Sinopse: Pessoas idosas se reúnem todos os dias nos jardins românticos do Palácio do Catete, que foi a residência oficial dos presidentes do Brasil de 1867 a 1960, e hoje abriga o Museu da República. Ao cair do sol, eles conversavam sobre o sentido da vida e cantavam juntos canções de amor. O filme foi interrompido subitamente pela pandemia do coronavírus e transformou-se em um tributo a uma geração dizimada.
Direção: Sérgio Tréfaut
Título Original: Paraíso (2021)
Gênero: Documentário
Duração: 1h 14min
País: Portugal | Brasil | França
Inimigos da Saudade
Para boa parte dos espectadores do Festival É Tudo Verdade 2021, o documentário “Paraíso“, dirigido por Sérgio Tréfaut e parte da mostra competitiva de longas-metragens internacionais, será o primeiro contato com um microcosmo real que se desfez pela pandemia do novo coronavírus. Quando somos levados a nos aproximar de uma realidade distante, parece que a empatia se materializa de outra forma. Portanto, o caminho nos próximos anos, de releitura do período em que vivemos, será trágico e traumático para o audiovisual.
Mais do que isso, o filme retoma uma importante questão relacionada à saúde mental e ao comportamento dos mais velhos no início da fase de isolamento social, onde a ideia de que rígidos protocolos e fechamento de boa parte das atividades surtiria efeito – porque seria respeitada. Acompanhar os meses que antecederam essa fase, pelo olhar de um grupo de idosos que se reunia nos jardins do Palácio do Catete para dividir seu amor pela música em serestas por ele organizadas, é lembrar o peso que o confinamento trouxe para eles. A ponto de, muitos, não aceitarem e levar suas famílias ao desespero na tentativa de mantê-los em casa.
“Paraíso” tem uma estrutura parecida com um dos melhores curtas-metragens de 2020, o multipremiado “Noite de Seresta“. Porém, se ali a narrativa foca em uma personagem, Katia Blander, a produção de Tréfaut se espalha em várias histórias. A montagem tem esse verniz saudosista, de lembrar canções populares de todas as épocas (de Wando a Roberto Carlos) e, identificando-os apenas pelas imagens e representações, recebemos pequeno enxertos da rotina daqueles senhores e senhoras que transformam os jardins antes ocupados pelos governantes da República em um palco para seu talento escondido.
Não podemos dizer que o cineasta aplica um olhar estrangeiro.

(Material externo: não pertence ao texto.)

Lemma main_collects (a : Args) (st : State) (org : string) (loader : Loader) :
  jobs a <> Slurm ->
  find (fun e => String.eqb (fst e) (model_org a)) (st_registry st) = Some (org, loader) ->
  w_load_failure w (model_org a) (model_ckpt a) = None ->
  submits_return w (jobs_executor (jobs a)) (loader (model_ckpt a)) (device a)
    (enabled_tasks a) = true ->
  makedirs_succeeds w (st_dirs st) (report_to a) = true ->
  let futs := submitted_futures w (loader (model_ckpt a)) (device a) (st_nalloc st)
                (enabled_tasks a) in
  main a w st =
  collect a (match jobs a with Process => w_arrival w futs | _ => as_completed_finished futs end)
    w (add_dir (report_to a)
         (fold_left (fun s p => alloc_submit (fst p) s) (enabled_tasks a)
            (add_event (EvLoadBackbone (model_org a) (model_ckpt a)) st))).
Proof.
  intros Hj Hfind Hload Hret Hmk futs.
  destruct (alloc_all_frame (enabled_tasks a)
              (add_event (EvLoadBackbone (model_org a) (model_ckpt a)) st))
    as [_ [_ [_ [Hd _]]]].
  assert (Hmk' : makedirs_succeeds w
                   (st_dirs (fold_left (fun s p => alloc_submit (fst p) s) (enabled_tasks a)
                               (add_event (EvLoadBackbone (model_org a) (model_ckpt a)) st)))
                   (report_to a) = true) by (rewrite Hd; exact Hmk).
  destruct (jobs a) eqn:E; [contradiction | |].
  - rewrite (main_dispatch a st ProcessPoolExecutor org loader);
      [| now rewrite E | exact Hfind | exact Hload | exact Hret].
    unfold bind at 1. rewrite (makedirs_ok _ _ Hmk'). reflexivity.
  - rewrite (main_dispatch a st DummyExecutor org loader);
      [| now rewrite E | exact Hfind | exact Hload | exact Hret].
    unfold bind at 1. rewrite (makedirs_ok _ _ Hmk'). reflexivity.
Qed.

End MainRuns.

Section RunHelpers.

Variable w : World.

Lemma submitted_addrs (bb : Backbone) (d : Device) (n : nat) (ts : list (Task * TaskArgs)) :
  map fut_addr (submitted_futures w bb d n ts) = map (w_heap w) (seq n (List.length ts)).
Proof.
  revert n. induction ts as [|[t ta] ts IH]; intros n; [reflexivity|].
  simpl. now rewrite IH.
Qed.

Lemma submitted_length (bb : Backbone) (d : Device) (n : nat) (ts : list (Task * TaskArgs)) :
  List.length (submitted_futures w bb d n ts) = List.length ts.
Proof.
  revert n. induction ts as [|[t ta] ts IH]; intros n; [reflexivity|].
  simpl. now rewrite IH.
Qed.

Lemma enabled_tasks_length (a : Args) : (List.length (enabled_tasks a) <= 4)%nat.
Proof.
  unfold enabled_tasks.
  destruct (newt_run a), (kabr_run a), (plantnet_run a), (iwildcam_run a); simpl; lia.
Qed.

Lemma returned_reports_perm (l l' : list Future) :
  Permutation l l' -> Permutation (returned_reports l) (returned_reports l').
Proof. intros H. unfold returned_reports. now rewrite H. Qed.

Lemma raised_excs_perm (l l' : list Future) :
  Permutation l l' -> Permutation (raised_excs l) (raised_excs l').
Proof. intros H. unfold raised_excs. now rewrite H. Qed.

Lemma add_dir_present (d : string) (st : State) :
  existsb (String.eqb d) (st_dirs (add_dir d st)) = true.
Proof.
  unfold add_dir. simpl. destruct (existsb (String.eqb d) (st_dirs st)) eqn:E; [exact E|].
  rewrite existsb_app. simpl. rewrite String.eqb_refl. apply orb_true_r.
Qed.
(** X7.  When none of the six answers gives an image, whatever the reason
    (transport, status, body, artifact, decoding), the icons runner returns
    [False] without a single [image.save] call, and the file system it leaves
    is the one [os.makedirs] left: the directory is its only trace on disk. *)
Theorem X7_icons_no_image_only_directory (w : World) (st : State) :
  py_not (api_key_of w) = false →
  dir_ready w st icons_dir →
  (∀ i icon image, icons !! i = Some icon →
     ¬ image_answer w (http w (length (posts (trace st)) + i)
                              (icon_request w icon)) image) →
  (generate_business_icons w st).1 = inr false ∧
  fs (generate_business_icons w st).2 = fs_with_dir icons_dir (fs st) ∧
  saves (trace (generate_business_icons w st).2) = saves (trace st) ∧
  posts (trace (generate_business_icons w st).2)
  = posts (trace st) ++ requests_of w BusinessIcons.
Proof.
  intros Hkey Hdir Hno.
  pose proof (icons_run_posts w st Hkey Hdir) as Hposts.
  destruct (icons_run_ready w st Hkey Hdir) as (c & st2 & Hrun & Hsteps).
  rewrite Hrun in *; cbn [fst snd fs trace] in *.
  assert (length (posts (trace st ++ [EvMakedirs icons_dir true]))
          = length (posts (trace st))) as Hlen
    by (rewrite posts_app; simpl; by rewrite app_nil_r).
  assert (∀ i icon, icons !! i = Some icon →
            ∀ image,
              fetch w (http w (length (posts (trace st ++ [EvMakedirs icons_dir true])) + i)
                         (icon_request w icon)) ≠ FetchImage image) as Hno'.
  { intros i icon Hi image. rewrite Hlen. apply fetch_no_image.
    intros image'. by apply Hno. }
  destruct (icons_steps_none _ _ _ _ _ _ Hsteps Hno') as [-> Hfs].
  pose proof (icons_steps_none_saves _ _ _ _ _ _ Hsteps Hno') as Hsaves.
  cbn [fs trace] in Hfs, Hsaves.
  split; [done|]. split; [done|]. split; [|done].
  rewrite saves_app, Hsaves, saves_app. simpl. by rewrite !app_nil_r.
Qed.

(** X7 when every artifact is garbled. *)
Lemma X7_witness :
  (generate_business_icons garbled_world empty_state).1 = inr false ∧
  saves (trace (generate_business_icons garbled_world empty_state).2) = [].
Proof.
  destruct (X7_icons_no_image_only_directory garbled_world empty_state)
    as (Hret & _ & Hsaves & _).
  - reflexivity.
  - right. reflexivity.
  - intros i icon image _
      (status & m & first & rest & encoded & data & Heq & _ & Hm & Hf & Hb & _).
    injection Heq as <- <-.
    vm_compute in Hm. injection Hm as <- <-.
    vm_compute in Hf. injection Hf as <-.
    vm_compute in Hb. discriminate Hb.
  - split; [exact Hret|exact Hsaves].
Defined.

(** ** The file system refuses *)

Lemma run_single_fetched (s : Single) (w : World) (st : State) (image : Image) :
  py_not (api_key_of w) = false →
  image_answer w (http w (length (posts (trace st))) (request_of w (data_of s)))
    image →
  run_single s w st
  = store_single s w image (log (EvPost (request_of w (data_of s))) st).
Proof.
  intros Hkey Hans. rewrite run_single_spec by done; cbv zeta.
  by rewrite (fetch_image_answer _ _ _ Hans).
Qed.

(** X8.  In a single-image runner a failing [os.makedirs] is caught by the
    generic handler: the runner prints the line, returns [False] and neither
    save is attempted.  The request has been sent and answered by then. *)
Theorem X8_single_makedirs_failure_caught (s : Single) (w : World) (st : State)
    (image : Image) (e : exn) :
  py_not (api_key_of w) = false →
  image_answer w (http w (length (posts (trace st))) (request_of w (data_of s)))
    image →
  assets_dir ∉ dirs (fs st) →
  mkdir_fault w assets_dir = Some e →
  run_single s w st
  = (inr false,
     {| fs := fs st;
        trace := trace st ++
          [ EvPost (request_of w (data_of s));
            EvMakedirs assets_dir true;
            EvPrint (if is_RequestException e
                     then MsgRequestFailed "" e
                     else MsgErrorGenerating (error_label s) e) ] |}).
Proof.
  intros Hkey Hans Hd He. rewrite (run_single_fetched s w st image) by done.
  unfold store_single, try_except, bind.
  rewrite (os_makedirs_refused w assets_dir _ e) by done.
  rewrite except_single_run. unfold log; simpl. by rewrite <- !app_assoc.
Qed.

Residente no Brasil até a adolescência, o diretor parece ter uma mistura de exploração da saudade por aquele território com uma curiosidade, natural por apresentar um espaço que muitos – até quem mora no Rio de Janeiro – não saber ser ocupado daquela maneira. No meio de senhoras que trazem o medo da solidão no olhar, temos os típicos “cidadão velho carioca” (uma classificação que ultrapassa a idade e na qual me incluo espiritualmente, mesmo na casa dos trinta). Por esse caminho totalmente observatório, Sérgio vai abrindo espaço para o samba, para as casas humildes daquelas pessoas, retratando algumas das tradicionais vielas da região central da cidade – que iniciou sua degradação assim que o Palácio do Catete, centralizador do poder estatal, se transformou em um museu, assim como boa parte dos grandes expoentes arquitetônicos daquele território.
Conforme vai se alongando, o documentário exige do seu espectador envolvimento, um pouco de vontade de participar daquela comunidade. A boemia representada por Noel Rosa e Nelson Gonçalves, memórias de um Rio de Janeiro que não existe mais e que via naqueles encontros uma resistência informal, fruto de uma necessidade de estar junto. Se já não bastasse seu objeto ser carregado de sensibilidade, tornando o filme muito tocante, a pandemia fez com que, em um dia qualquer, aquelas imagens daquelas pessoas se deslocando para o metrô em mais um “até breve” fosse uma despedida eterna. Como um baque, a realidade da pandemia envolve o público com a interrupção abrupta da narrativa. Uma edição que nos leva da empolgação para as reflexões sobre o que estava se perdendo – até chegar no que, de fato, acabou. Saudades do tempo em que uma obra como “Paraíso” não nos arrebatasse de tristeza ao final. Mas, é esse o tempo em que vivemos, não há como escapar.